▶ [WHAT IS EXPECTED] Using the data that follows, return exactly the lines from the one that contains "Lemma inv_exclusive s : inv s -> exclusive s." through the one that contains "- intros k Hin.", ends included.

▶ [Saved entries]
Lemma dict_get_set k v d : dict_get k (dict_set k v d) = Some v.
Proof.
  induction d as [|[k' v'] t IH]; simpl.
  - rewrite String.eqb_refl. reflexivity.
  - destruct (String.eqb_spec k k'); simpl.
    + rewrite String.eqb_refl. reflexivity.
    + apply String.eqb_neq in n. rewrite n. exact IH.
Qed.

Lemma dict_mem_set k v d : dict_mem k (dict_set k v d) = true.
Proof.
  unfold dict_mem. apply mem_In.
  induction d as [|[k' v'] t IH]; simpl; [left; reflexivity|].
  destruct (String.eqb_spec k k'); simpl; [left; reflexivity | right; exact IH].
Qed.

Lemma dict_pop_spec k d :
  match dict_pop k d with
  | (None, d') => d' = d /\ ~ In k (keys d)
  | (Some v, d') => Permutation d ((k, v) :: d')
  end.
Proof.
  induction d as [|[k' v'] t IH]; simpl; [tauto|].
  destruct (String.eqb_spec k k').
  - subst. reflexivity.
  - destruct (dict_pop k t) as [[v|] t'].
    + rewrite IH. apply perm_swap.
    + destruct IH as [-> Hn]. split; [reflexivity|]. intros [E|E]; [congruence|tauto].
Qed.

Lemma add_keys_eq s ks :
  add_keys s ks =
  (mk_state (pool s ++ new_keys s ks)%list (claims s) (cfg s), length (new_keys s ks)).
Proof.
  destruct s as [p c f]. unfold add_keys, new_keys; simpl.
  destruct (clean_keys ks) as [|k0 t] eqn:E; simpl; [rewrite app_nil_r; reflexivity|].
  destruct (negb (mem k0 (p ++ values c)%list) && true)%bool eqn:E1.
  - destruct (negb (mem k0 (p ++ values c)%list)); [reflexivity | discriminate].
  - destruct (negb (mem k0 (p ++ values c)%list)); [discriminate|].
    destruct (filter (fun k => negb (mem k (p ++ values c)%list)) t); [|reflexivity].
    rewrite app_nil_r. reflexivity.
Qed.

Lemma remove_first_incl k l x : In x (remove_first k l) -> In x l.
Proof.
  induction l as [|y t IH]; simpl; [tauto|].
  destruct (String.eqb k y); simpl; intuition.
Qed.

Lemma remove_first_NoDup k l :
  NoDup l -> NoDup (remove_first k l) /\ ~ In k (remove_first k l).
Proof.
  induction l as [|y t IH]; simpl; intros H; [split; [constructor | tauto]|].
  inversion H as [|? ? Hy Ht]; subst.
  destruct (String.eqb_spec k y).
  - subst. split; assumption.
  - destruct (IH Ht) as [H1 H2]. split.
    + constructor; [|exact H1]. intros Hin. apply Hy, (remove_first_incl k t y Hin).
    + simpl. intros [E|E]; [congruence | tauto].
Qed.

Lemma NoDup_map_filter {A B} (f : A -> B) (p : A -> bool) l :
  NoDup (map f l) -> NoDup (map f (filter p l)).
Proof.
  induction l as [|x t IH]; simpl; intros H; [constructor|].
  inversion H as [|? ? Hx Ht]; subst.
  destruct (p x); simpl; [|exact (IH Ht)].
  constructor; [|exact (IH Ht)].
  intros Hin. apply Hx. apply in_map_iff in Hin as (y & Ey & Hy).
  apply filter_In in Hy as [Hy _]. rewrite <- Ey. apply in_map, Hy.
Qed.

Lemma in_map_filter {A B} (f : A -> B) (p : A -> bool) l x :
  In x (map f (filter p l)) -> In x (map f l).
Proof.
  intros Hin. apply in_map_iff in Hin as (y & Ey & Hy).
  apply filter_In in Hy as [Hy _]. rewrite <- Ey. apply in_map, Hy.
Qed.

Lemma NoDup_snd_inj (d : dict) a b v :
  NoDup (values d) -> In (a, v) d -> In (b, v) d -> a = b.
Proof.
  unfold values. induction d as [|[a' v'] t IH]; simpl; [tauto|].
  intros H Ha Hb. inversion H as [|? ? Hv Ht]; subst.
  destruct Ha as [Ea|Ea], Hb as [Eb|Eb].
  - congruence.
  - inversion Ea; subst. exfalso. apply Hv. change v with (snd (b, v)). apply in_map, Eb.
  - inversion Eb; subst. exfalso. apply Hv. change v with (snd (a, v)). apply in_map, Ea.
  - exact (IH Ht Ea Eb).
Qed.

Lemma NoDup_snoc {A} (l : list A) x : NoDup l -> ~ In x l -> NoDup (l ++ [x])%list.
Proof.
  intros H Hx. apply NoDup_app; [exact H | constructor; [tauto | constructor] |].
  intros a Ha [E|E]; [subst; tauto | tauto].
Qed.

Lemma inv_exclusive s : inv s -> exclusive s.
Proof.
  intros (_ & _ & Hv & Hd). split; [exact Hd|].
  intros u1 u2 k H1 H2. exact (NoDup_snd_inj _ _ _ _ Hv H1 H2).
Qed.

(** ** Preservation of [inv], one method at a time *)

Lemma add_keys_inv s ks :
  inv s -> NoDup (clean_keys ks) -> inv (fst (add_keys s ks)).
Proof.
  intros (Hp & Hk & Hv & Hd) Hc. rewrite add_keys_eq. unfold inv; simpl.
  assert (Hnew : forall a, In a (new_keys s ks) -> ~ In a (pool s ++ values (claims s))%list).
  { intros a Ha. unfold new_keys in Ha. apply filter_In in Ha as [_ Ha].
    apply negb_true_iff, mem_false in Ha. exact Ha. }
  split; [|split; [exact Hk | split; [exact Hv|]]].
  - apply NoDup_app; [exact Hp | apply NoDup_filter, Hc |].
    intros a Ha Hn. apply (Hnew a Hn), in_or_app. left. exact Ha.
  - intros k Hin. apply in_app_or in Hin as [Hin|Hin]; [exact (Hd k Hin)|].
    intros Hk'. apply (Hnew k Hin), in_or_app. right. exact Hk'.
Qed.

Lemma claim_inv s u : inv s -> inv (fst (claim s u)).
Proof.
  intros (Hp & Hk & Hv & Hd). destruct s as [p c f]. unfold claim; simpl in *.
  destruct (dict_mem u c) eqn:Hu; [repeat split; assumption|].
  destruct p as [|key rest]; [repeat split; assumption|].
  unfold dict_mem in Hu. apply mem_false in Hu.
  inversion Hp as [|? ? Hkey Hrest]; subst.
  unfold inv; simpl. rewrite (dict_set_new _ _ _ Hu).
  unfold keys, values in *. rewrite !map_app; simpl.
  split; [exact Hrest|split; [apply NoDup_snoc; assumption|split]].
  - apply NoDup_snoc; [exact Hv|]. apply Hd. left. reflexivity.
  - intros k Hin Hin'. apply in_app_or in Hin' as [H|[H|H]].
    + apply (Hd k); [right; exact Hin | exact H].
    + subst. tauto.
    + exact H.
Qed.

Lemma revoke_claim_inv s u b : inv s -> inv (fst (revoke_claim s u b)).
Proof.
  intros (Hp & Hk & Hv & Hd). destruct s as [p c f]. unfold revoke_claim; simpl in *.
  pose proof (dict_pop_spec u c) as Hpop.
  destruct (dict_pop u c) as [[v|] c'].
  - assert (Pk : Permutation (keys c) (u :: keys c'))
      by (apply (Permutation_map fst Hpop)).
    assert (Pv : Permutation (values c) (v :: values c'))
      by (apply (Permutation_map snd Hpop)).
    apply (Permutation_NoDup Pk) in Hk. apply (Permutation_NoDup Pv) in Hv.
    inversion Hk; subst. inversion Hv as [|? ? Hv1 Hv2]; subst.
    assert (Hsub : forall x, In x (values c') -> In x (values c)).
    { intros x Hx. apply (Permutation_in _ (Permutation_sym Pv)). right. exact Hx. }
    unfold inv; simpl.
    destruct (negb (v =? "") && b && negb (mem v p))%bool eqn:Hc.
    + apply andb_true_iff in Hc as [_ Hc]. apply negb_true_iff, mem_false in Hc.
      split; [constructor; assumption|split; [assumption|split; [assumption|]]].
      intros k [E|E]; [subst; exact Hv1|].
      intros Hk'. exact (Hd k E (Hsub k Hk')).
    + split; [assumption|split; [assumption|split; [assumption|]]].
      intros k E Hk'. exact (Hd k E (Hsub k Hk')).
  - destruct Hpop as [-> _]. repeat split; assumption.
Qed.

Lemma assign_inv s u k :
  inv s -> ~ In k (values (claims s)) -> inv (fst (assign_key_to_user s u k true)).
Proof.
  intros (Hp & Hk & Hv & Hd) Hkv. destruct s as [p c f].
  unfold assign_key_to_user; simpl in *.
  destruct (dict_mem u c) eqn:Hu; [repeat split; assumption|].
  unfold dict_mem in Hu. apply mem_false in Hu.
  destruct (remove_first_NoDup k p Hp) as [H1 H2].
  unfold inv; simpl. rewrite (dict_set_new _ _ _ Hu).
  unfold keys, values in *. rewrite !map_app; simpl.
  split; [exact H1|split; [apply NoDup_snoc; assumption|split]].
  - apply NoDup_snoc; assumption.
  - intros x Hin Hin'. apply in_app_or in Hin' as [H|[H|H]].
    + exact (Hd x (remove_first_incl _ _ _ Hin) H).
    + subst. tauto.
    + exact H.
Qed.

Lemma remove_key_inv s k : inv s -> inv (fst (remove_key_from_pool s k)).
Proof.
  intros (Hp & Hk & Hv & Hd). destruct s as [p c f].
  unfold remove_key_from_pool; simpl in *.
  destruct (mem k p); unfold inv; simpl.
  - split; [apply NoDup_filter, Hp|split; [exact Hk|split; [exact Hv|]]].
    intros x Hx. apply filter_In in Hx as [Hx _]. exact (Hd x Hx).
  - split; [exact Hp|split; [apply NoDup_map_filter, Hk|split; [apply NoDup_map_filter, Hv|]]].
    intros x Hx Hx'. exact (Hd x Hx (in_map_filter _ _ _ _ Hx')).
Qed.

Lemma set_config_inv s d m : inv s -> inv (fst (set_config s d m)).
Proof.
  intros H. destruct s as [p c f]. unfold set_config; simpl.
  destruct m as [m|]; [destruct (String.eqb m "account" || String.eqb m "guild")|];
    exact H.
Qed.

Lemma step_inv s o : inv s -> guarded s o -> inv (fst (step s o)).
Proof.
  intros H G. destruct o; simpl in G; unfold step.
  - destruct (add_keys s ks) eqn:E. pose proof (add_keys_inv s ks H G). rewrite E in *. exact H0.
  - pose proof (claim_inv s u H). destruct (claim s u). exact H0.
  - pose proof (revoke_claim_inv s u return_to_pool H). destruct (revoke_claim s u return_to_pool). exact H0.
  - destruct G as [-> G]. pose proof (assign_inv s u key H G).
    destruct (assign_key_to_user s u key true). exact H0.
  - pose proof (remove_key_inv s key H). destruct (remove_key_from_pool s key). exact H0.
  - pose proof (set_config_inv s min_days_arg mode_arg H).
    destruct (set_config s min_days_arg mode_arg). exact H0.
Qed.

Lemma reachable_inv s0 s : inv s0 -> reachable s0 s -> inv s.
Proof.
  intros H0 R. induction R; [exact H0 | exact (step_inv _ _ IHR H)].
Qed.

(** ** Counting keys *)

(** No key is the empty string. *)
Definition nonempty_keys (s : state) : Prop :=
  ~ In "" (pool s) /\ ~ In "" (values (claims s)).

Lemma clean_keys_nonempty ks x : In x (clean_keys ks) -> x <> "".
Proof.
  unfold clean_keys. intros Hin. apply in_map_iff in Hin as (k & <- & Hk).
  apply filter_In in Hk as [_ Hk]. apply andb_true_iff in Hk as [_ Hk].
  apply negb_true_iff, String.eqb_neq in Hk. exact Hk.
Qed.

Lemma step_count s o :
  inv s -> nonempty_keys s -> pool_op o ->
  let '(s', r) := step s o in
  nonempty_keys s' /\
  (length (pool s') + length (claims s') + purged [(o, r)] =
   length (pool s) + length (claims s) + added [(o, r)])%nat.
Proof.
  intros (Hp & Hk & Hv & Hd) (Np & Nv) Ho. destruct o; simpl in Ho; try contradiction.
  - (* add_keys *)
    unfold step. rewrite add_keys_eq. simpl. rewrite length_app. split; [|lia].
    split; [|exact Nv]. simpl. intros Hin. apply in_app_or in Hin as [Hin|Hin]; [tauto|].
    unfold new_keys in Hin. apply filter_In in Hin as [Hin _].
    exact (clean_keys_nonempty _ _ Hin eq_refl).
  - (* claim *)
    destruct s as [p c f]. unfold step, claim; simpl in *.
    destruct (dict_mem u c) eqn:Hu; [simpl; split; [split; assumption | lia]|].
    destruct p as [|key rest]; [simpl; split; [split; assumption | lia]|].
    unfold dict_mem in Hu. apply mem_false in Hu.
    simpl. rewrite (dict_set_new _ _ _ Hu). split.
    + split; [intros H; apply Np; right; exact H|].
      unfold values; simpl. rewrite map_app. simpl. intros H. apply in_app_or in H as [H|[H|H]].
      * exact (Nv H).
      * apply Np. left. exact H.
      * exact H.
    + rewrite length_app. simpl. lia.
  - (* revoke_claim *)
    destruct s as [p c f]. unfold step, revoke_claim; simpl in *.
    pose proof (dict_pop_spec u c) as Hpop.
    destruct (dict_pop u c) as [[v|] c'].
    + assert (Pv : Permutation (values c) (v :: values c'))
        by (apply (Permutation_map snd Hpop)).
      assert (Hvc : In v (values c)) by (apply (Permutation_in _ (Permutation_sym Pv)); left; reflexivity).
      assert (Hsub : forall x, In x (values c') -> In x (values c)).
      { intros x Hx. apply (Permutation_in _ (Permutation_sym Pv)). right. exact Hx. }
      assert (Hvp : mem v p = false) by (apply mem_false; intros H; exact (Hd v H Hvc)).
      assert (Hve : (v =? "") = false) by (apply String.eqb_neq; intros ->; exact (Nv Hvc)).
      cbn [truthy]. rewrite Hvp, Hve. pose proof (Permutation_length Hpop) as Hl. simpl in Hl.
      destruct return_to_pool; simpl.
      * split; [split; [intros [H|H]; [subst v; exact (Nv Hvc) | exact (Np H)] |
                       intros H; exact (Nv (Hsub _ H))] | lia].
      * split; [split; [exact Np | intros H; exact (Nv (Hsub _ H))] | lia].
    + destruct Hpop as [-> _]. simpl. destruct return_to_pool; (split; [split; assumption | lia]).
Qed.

▶ [TASK SOLUTION]
Lemma inv_exclusive s : inv s -> exclusive s.
Proof.
  intros (_ & _ & Hv & Hd). split; [exact Hd|].
  intros u1 u2 k H1 H2. exact (NoDup_snd_inj _ _ _ _ Hv H1 H2).
Qed.

(** ** Preservation of [inv], one method at a time *)

Lemma add_keys_inv s ks :
  inv s -> NoDup (clean_keys ks) -> inv (fst (add_keys s ks)).
Proof.
  intros (Hp & Hk & Hv & Hd) Hc. rewrite add_keys_eq. unfold inv; simpl.
  assert (Hnew : forall a, In a (new_keys s ks) -> ~ In a (pool s ++ values (claims s))%list).
  { intros a Ha. unfold new_keys in Ha. apply filter_In in Ha as [_ Ha].
    apply negb_true_iff, mem_false in Ha. exact Ha. }
  split; [|split; [exact Hk | split; [exact Hv|]]].
  - apply NoDup_app; [exact Hp | apply NoDup_filter, Hc |].
    intros a Ha Hn. apply (Hnew a Hn), in_or_app. left. exact Ha.
  - intros k Hin. apply in_app_or in Hin as [Hin|Hin]; [exact (Hd k Hin)|].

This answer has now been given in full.